**Work item:** Search each line below for "object", then return the lines where it appears.

**Material provided:**
--- START ---

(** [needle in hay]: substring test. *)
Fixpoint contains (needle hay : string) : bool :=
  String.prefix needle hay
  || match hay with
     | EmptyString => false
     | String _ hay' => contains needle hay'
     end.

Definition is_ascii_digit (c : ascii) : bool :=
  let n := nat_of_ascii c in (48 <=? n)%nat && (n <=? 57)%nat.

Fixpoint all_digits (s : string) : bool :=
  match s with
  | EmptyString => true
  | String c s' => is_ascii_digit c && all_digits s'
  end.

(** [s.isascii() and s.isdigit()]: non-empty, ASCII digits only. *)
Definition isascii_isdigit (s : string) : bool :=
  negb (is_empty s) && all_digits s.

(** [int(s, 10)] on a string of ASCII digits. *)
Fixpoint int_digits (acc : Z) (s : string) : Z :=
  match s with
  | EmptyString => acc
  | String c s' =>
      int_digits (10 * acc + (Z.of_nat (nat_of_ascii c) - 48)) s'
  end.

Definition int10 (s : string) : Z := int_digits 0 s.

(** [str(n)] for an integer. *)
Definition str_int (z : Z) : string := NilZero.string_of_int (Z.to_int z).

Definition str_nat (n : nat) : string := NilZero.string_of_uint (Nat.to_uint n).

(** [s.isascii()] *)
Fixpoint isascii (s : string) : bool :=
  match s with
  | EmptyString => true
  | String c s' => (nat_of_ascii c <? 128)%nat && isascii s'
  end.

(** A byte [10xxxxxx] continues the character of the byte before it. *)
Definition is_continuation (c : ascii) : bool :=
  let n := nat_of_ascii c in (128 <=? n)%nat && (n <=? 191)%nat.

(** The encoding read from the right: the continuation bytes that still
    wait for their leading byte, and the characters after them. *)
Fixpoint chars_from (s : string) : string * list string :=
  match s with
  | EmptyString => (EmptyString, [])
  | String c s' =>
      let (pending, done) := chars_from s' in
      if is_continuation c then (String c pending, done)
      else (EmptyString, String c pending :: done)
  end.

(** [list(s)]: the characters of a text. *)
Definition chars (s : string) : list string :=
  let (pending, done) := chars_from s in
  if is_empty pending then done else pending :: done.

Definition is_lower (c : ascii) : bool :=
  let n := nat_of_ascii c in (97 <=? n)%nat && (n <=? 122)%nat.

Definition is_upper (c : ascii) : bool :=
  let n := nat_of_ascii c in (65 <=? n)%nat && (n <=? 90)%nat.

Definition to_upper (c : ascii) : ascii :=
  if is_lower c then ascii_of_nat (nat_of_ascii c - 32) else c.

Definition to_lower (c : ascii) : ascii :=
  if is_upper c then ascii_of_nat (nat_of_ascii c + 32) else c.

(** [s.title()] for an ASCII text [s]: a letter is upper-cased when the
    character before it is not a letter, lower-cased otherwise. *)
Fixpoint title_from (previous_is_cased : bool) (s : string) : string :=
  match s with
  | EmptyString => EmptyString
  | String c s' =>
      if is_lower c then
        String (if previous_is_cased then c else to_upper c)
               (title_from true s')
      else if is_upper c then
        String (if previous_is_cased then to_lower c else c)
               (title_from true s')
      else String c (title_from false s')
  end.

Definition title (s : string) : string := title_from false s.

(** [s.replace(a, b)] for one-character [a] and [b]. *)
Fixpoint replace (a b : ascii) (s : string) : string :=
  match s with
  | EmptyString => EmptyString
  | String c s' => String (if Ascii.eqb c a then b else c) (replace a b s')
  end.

--- END ---
--- START ---

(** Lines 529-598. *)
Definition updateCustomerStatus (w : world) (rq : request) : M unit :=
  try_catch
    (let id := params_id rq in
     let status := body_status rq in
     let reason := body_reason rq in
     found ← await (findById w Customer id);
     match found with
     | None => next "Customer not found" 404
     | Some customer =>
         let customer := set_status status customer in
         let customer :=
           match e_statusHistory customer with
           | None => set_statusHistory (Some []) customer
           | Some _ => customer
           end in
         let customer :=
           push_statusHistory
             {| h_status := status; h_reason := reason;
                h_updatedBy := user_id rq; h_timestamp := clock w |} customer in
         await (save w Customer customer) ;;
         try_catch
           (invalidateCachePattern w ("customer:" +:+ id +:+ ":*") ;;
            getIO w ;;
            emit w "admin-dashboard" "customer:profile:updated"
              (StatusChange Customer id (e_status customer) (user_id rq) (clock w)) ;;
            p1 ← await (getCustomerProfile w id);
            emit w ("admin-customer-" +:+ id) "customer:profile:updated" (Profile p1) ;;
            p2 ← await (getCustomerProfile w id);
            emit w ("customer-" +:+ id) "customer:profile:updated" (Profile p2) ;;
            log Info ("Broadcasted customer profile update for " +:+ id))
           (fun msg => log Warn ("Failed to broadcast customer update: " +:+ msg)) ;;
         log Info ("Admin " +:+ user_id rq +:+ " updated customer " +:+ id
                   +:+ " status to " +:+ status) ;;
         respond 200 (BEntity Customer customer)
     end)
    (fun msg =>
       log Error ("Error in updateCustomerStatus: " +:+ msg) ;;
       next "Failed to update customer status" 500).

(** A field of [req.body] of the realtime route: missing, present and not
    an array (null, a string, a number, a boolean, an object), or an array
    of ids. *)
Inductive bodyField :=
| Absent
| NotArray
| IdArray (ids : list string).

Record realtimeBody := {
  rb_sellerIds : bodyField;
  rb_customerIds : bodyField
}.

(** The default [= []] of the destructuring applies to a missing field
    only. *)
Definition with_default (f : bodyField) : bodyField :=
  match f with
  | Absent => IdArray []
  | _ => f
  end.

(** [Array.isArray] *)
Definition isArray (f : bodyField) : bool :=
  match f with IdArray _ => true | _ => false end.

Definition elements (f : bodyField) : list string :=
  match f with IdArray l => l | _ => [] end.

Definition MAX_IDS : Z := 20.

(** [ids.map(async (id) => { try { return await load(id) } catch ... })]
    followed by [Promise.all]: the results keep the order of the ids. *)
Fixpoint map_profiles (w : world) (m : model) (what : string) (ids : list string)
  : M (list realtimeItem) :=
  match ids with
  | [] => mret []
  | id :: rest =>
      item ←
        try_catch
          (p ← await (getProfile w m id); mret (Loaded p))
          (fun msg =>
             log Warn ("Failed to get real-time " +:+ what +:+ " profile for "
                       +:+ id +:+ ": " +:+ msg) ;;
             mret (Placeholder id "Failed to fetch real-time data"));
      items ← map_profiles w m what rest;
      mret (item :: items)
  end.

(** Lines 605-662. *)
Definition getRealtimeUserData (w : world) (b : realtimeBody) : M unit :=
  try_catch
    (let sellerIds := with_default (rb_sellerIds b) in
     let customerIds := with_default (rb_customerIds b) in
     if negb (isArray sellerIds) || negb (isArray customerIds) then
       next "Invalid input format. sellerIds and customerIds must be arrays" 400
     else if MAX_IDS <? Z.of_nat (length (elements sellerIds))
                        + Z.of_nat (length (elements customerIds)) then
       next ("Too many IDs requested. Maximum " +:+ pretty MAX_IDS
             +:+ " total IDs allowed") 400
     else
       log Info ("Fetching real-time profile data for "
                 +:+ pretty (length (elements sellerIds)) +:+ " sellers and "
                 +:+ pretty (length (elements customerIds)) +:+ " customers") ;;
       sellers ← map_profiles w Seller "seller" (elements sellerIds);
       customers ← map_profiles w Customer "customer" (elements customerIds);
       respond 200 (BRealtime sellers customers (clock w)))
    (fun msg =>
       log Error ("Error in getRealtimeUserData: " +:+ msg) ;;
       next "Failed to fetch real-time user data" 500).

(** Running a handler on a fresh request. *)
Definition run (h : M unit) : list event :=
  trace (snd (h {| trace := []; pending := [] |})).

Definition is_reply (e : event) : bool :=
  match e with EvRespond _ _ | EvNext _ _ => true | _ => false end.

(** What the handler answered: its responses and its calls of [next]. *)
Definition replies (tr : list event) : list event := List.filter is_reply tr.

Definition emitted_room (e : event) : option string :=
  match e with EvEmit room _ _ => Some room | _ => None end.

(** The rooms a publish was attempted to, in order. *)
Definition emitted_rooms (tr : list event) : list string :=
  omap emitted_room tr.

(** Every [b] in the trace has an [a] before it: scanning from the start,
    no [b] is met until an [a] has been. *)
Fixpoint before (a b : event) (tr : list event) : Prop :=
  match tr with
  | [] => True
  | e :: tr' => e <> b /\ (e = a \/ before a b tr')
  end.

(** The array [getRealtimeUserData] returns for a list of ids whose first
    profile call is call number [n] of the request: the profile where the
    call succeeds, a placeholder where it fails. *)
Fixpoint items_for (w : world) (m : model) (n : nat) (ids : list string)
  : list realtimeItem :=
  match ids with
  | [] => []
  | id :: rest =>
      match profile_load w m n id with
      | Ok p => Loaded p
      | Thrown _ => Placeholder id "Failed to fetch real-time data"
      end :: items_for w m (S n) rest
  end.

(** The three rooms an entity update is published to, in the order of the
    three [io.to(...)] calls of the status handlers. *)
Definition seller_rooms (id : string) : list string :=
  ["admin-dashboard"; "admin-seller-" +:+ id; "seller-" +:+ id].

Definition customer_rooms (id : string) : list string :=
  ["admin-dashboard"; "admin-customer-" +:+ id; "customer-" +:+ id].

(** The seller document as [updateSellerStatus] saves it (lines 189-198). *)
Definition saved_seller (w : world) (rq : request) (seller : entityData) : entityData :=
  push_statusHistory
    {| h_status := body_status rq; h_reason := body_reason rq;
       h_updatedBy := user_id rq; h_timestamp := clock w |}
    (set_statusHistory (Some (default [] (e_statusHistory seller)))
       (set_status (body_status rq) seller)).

--- END ---
--- START ---

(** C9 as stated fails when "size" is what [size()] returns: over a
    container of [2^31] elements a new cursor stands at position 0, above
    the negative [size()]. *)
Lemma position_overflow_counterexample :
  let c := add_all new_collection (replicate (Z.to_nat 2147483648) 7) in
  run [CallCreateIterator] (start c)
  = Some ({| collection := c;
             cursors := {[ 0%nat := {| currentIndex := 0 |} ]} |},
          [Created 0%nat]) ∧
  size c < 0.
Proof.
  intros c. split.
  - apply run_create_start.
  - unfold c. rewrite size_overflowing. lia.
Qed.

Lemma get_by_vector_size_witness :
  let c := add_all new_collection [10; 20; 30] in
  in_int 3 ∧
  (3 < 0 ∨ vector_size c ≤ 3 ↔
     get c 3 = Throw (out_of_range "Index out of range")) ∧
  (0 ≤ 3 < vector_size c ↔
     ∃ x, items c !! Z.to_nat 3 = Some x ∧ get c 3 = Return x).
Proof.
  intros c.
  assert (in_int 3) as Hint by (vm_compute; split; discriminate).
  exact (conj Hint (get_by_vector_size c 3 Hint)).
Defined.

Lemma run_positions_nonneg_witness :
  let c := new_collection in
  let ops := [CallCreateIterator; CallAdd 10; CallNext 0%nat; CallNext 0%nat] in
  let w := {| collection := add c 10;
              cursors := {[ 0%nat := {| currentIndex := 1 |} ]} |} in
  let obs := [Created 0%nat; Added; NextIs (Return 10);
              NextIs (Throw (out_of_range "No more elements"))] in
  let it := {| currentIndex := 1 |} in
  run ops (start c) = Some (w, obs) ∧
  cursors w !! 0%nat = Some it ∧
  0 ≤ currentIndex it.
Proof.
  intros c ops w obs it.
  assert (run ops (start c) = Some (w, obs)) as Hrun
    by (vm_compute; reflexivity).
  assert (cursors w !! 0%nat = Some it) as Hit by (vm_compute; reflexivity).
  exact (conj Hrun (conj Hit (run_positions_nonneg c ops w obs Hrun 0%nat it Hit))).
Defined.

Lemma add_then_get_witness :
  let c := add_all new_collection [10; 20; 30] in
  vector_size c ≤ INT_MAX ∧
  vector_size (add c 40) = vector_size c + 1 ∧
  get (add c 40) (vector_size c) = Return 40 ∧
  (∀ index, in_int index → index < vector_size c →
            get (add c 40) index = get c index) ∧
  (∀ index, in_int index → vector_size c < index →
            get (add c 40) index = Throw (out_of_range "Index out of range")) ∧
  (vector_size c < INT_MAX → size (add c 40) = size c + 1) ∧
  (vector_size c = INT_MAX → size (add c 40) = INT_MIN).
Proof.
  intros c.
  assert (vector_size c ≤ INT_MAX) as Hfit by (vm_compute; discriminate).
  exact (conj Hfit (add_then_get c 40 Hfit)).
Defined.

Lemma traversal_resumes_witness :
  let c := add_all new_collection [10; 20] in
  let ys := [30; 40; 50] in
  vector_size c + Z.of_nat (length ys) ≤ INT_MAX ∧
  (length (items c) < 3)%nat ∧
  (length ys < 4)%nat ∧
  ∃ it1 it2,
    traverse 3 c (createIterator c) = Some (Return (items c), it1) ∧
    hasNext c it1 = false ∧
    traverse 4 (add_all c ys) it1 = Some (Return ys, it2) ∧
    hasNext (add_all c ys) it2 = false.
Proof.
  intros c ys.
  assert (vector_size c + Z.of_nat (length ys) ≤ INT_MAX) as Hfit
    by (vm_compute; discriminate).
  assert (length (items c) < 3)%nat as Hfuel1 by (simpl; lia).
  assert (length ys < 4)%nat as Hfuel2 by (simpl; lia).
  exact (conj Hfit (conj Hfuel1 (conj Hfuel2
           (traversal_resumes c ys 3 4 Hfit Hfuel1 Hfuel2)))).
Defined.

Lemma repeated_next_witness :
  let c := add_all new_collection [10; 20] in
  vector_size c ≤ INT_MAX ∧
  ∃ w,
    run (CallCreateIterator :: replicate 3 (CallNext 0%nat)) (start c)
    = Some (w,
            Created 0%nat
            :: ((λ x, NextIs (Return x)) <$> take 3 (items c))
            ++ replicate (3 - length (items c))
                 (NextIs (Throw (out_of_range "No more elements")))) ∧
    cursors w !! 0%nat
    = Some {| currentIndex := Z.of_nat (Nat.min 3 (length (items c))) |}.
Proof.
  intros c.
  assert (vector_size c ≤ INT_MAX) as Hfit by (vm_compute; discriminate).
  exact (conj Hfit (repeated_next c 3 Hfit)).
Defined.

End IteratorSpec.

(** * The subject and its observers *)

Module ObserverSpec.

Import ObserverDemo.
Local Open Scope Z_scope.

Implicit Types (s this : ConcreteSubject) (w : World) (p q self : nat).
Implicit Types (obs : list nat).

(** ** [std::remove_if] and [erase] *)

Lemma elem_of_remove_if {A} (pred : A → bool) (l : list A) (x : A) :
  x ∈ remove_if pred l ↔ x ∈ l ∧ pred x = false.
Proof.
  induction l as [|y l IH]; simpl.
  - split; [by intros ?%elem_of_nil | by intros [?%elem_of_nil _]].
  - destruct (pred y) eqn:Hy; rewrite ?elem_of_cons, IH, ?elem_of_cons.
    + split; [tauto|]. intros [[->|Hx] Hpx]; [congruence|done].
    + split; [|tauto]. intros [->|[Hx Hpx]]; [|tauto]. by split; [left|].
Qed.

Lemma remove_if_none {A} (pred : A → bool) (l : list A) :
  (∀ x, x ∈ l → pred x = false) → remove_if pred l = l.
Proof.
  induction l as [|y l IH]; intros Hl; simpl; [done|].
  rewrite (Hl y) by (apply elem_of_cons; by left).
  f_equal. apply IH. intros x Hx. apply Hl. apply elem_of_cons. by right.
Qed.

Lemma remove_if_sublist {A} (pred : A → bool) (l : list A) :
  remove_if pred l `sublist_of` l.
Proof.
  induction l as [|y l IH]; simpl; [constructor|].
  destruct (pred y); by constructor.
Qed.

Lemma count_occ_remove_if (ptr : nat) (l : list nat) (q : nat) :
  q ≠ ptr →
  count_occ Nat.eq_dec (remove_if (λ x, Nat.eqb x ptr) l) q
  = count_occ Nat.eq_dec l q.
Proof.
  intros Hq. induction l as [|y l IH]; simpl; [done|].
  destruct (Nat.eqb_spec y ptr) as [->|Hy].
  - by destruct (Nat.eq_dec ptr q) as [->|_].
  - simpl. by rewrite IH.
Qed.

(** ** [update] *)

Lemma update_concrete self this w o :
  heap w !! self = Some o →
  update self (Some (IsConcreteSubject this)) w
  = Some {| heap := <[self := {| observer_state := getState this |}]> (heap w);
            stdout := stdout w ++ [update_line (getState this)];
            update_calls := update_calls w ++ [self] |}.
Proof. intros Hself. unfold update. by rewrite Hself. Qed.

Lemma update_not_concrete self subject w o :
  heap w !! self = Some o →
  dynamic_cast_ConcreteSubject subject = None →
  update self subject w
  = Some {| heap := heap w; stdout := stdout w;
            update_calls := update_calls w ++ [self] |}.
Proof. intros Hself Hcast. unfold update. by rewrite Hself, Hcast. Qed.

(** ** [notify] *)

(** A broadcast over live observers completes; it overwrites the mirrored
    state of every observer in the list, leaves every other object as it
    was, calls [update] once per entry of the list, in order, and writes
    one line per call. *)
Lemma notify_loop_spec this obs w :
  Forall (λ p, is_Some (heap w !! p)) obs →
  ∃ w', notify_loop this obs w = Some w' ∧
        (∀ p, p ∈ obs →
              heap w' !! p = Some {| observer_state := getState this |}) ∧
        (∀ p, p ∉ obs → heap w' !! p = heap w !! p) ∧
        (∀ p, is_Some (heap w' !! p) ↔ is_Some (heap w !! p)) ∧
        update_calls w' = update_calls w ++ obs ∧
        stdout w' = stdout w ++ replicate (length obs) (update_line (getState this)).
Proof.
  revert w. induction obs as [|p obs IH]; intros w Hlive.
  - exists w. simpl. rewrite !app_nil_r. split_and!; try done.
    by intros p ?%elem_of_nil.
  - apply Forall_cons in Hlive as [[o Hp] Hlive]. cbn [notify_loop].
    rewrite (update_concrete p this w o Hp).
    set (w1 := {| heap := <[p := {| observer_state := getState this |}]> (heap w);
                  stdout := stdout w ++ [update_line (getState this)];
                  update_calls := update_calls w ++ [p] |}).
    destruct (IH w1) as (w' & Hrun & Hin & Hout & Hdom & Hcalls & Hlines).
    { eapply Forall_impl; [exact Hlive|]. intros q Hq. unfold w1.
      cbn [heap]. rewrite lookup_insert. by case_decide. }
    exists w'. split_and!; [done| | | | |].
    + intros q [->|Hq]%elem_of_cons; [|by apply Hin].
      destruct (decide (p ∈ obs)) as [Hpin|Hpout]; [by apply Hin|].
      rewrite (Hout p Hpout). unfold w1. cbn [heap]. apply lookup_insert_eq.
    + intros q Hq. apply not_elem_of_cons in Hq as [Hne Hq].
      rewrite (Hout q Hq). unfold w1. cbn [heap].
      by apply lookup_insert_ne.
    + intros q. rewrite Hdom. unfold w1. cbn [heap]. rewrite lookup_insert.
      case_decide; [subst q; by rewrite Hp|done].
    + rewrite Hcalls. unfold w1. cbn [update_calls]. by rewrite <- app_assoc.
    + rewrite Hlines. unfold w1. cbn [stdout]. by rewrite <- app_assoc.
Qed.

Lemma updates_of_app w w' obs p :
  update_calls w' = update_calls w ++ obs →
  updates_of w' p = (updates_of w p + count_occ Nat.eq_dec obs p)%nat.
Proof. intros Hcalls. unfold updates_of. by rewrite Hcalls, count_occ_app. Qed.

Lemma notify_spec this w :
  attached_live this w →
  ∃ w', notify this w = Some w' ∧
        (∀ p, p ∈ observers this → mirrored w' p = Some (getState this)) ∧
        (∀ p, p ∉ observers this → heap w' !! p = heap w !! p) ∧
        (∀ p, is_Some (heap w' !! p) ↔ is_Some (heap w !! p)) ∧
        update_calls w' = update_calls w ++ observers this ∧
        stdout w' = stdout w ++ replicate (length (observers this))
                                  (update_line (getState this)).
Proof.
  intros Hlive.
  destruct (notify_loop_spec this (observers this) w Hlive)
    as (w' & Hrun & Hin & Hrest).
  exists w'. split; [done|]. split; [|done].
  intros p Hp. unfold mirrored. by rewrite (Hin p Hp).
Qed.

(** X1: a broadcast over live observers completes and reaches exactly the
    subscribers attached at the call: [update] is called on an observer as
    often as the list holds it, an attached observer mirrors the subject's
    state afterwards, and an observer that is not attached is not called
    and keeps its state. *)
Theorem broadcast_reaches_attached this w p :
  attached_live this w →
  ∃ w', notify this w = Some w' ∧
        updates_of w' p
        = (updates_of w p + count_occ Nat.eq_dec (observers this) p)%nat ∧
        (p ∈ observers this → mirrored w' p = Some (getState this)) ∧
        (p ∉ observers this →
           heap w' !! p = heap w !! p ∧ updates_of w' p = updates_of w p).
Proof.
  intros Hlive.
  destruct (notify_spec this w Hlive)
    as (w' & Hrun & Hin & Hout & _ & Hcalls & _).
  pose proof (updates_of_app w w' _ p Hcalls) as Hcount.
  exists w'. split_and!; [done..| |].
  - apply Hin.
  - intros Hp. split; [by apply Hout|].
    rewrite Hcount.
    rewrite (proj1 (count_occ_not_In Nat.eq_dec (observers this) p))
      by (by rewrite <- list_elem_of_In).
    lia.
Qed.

--- END ---

**Solution to this problem:**
    an array (null, a string, a number, a boolean, an object), or an array
    state of every observer in the list, leaves every other object as it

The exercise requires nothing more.